Entre el bosque espeso y rebosante de maleza, las angostas pendientes de raíces enterradas y los caminos de piedras y tierra seca, Chapultepec esconde una vieja leyenda conocida como la casa de la Tía Toña.

Este parque natural enorme que gobierna la Ciudad de México es un paraíso verde, esplendoroso y lleno de vida. Un vergel magnífico que, al adentrarse en ciertas zonas, parece recoger más sombras que luces. En sus rincones más ocultos guarda historias y secretos, misterios que no quieren ser resueltos, realidades disfrazadas que no se dejan ver. Allí, el verde se hace negro y la claridad del sol ya no tiene permiso para entrar.

Es en la que llaman su tercera sección donde una casa exuberante fue construida. Un lugar terrorífico al que solo algunos valientes se atreven a acercarse. Un espacio lúgubre y frío, que inspira de todo menos tranquilidad.

La casa de la Tía Toña

Cuenta la leyenda que allí sucedió un crimen atroz. Un asesinato desatado por la ira, la soledad y la falta de control.

Vivía entonces una señora anciana llamada Antonia, viuda de un comerciante exitoso que acumuló una gran fortuna. La muerte de su esposo la dejó abatida y destrozada, condenada a vivir en solitario por el resto de sus días. La inmensidad de la casa, los espacios vacíos y el silencio estremecedor corroían su cabeza. Se cernían imponentes sobre ella y la torturaban incesantes sin piedad.

El hartazgo ignominioso la llevó a la desesperación más profunda y decidió, como último recurso, acoger a varios niños desamparados para dar luz a su mansión.

Este gesto llegó a honrarla ante aquellos que la conocían y pronto se ganó el cariño de los niños, que terminaron llamándola Tía Toña.

Las cosas transcurrían con normalidad.

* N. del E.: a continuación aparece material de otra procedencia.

Lemma clients_step k0 c0 d : (auth_ok d -> clients d !! k0 = None /\ Client_ID c0 = k0 /\ forall o, Client_OwnerID c0 = Some o -> has_user (users d) o) ->
  auth_step d (set_clients (<[k0 := c0]> (clients d)) d).
Proof.
  intros Hm Hd. destruct (Hm Hd) as (Hnone&Hid&Ho). pose proof Hd as (H1&H2&H3&H4&H5&H6&H7). split.
  - split_and!; try done; try apply H5; try apply H6.
    + intros id [(k&s&Hk&<-)|[(k&c&Hk&E)|[(k&c&Hk&<-)|[(x&Hx&E)|(x&Hx&<-)]]]].
      * by apply (user_of_session d k).
      * simpl in Hk. rewrite lookup_insert_Some in Hk. destruct Hk as [[_ <-]|[_ Hk]]; [by apply Ho|by apply (user_of_client d k c)].
      * by eapply (user_of_code d).
      * by apply (user_of_token d x).
      * by apply (user_of_identity d).
    + intros k c. simpl. rewrite lookup_insert_Some. intros [[<- <-]|[_ Hk]]; [done|by apply H4].
  - pose proof (reflexivity (R := auth_after) d) as (?&?&?&?&_). split_and!; try done. intros k c Hk. simpl. rewrite lookup_insert_Some. right. split; [|done].
    intros <-. congruence.
Qed.

Lemma codes_step m d :
  (auth_ok d -> (forall k c, m !! k = Some c -> has_user (users d) (Code_UserID c)) /\
     forall k c, codes d !! k = Some c -> exists c', m !! k = Some c' /\ code_after c c') ->
  auth_step d (set_codes m d).
Proof.
  intros Hm Hd. destruct (Hm Hd) as [Hu Hc]. pose proof Hd as (H1&H2&H3&H4&H5&H6&H7). split.
  - split_and!; try done; try apply H5; try apply H6.
    intros id [(k&s&Hk&<-)|[(k&c&Hk&E)|[(k&c&Hk&<-)|[(x&Hx&E)|(x&Hx&<-)]]]]; [by apply (user_of_session d k)|by apply (user_of_client d k c)|by apply (Hu k)|
      by apply (user_of_token d x)|by apply (user_of_identity d)].
  - pose proof (reflexivity (R := auth_after) d) as (?&?&?&_&?). by split_and!.
Qed.

Lemma codes_alter f k0 d : (forall c, code_after c (f c)) -> auth_step d (set_codes (alter f k0 (codes d)) d).
Proof.
  intros Hf. apply codes_step. intros Hd. split.
  - intros k c. rewrite lookup_alter_Some. intros [(<-&c0&Hc&->)|[_ Hc]]; [|by eapply (user_of_code d)].
    rewrite (proj1 (proj2 (Hf c0))). by eapply (user_of_code d).
  - intros k c Hc. destruct (decide (k = k0)) as [->|Hn].
    + exists (f c). split; [|done]. by rewrite lookup_alter_eq, Hc.
    + exists c. split; [|apply code_after_refl]. by rewrite lookup_alter_ne.
Qed.

Lemma tokens_step t d :
  (auth_ok d -> table_ok t /\ NoDup (Tk_Hash <$> rows t) /\ (forall x, x ∈ rows t -> token_ok x) /\
     (forall x o, x ∈ rows t -> Tk_UserID x = Some o -> has_user (users d) o) /\ rows_after token_after (tokens d) t) ->
  auth_step d (set_tokens t d).
Proof.
  intros Hm Hd. destruct (Hm Hd) as (T1&T2&T3&T4&T5). pose proof Hd as (H1&H2&H3&H4&H5&H6&H7). split.
  - split_and!; try done; try apply H6.
    intros id [(k&s&Hk&<-)|[(k&c&Hk&E)|[(k&c&Hk&<-)|[(x&Hx&E)|(x&Hx&<-)]]]]; [by apply (user_of_session d k)|by apply (user_of_client d k c)|by eapply (user_of_code d)|
      by eapply T4|by apply (user_of_identity d)].
  - pose proof (reflexivity (R := auth_after) d) as (?&?&_&?&?). by split_and!.
Qed.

La vida de la señora había cambiado y todo estaba recobrando la luz que tanto necesitaba. Pero con el paso de los meses, los niños fueron perdiendo las formas.

Parecía que se habían acomodado, que sentían la confianza de perder la cortesía y de hacer y deshacer sin miramientos. Empezaron a hurgar por la casa, buscando qué mover y qué llevarse. Y a medida que aumentaba su desprecio por Antonia, se amainaba la paciencia de la señora.

Fue una noche cualquiera cuando Tía Toña se despertó entre unos ruidos y susurros sospechosos. Habiendo perdido ya todo rastro de sosiego y mansedumbre, encontró a los muchachos robándole posesiones y dinero. Y sin dejar tiempo a que pudieran excusarse, tomó lo que tuvo a mano y se abalanzó sobre ellos. Los golpeó en una explosión de cólera y rabia, sin mostrar clemencia ni compasión, dejándose llevar solo por el ensañamiento y por la inquina. Todos los niños perdieron la vida.

Y como si fuera una suerte de resorte, la señora tomó consciencia. Observó lo que había hecho y el poco alivio que había supuesto su nueva forma de vida se esfumó para siempre. Le invadió la pena más profunda, la angustia más amarga y la culpa más pesada. Se encerró en su habitación y jamás volvió a salir. Se suicidó aquella misma noche, que culminó al amanecer entre el silencio de la muerte y el vacío de la mansión.

Muchos describen el ambiente de la zona como un aire cargante, incómodo e insoportable. Algunos que han ido a la casa de la Tía Toña afirman escuchar risas de niños jugando, lamentos, gritos y otros ruidos extraños. Hay otros observadores que han visto a una mujer en la ventana, objetos caerse y sombras deambulando.

El oscuro recuerdo de una historia cruel. Una leyenda transmitida por generaciones que permanecerá guardada por siempre en la casa de la Tía Toña.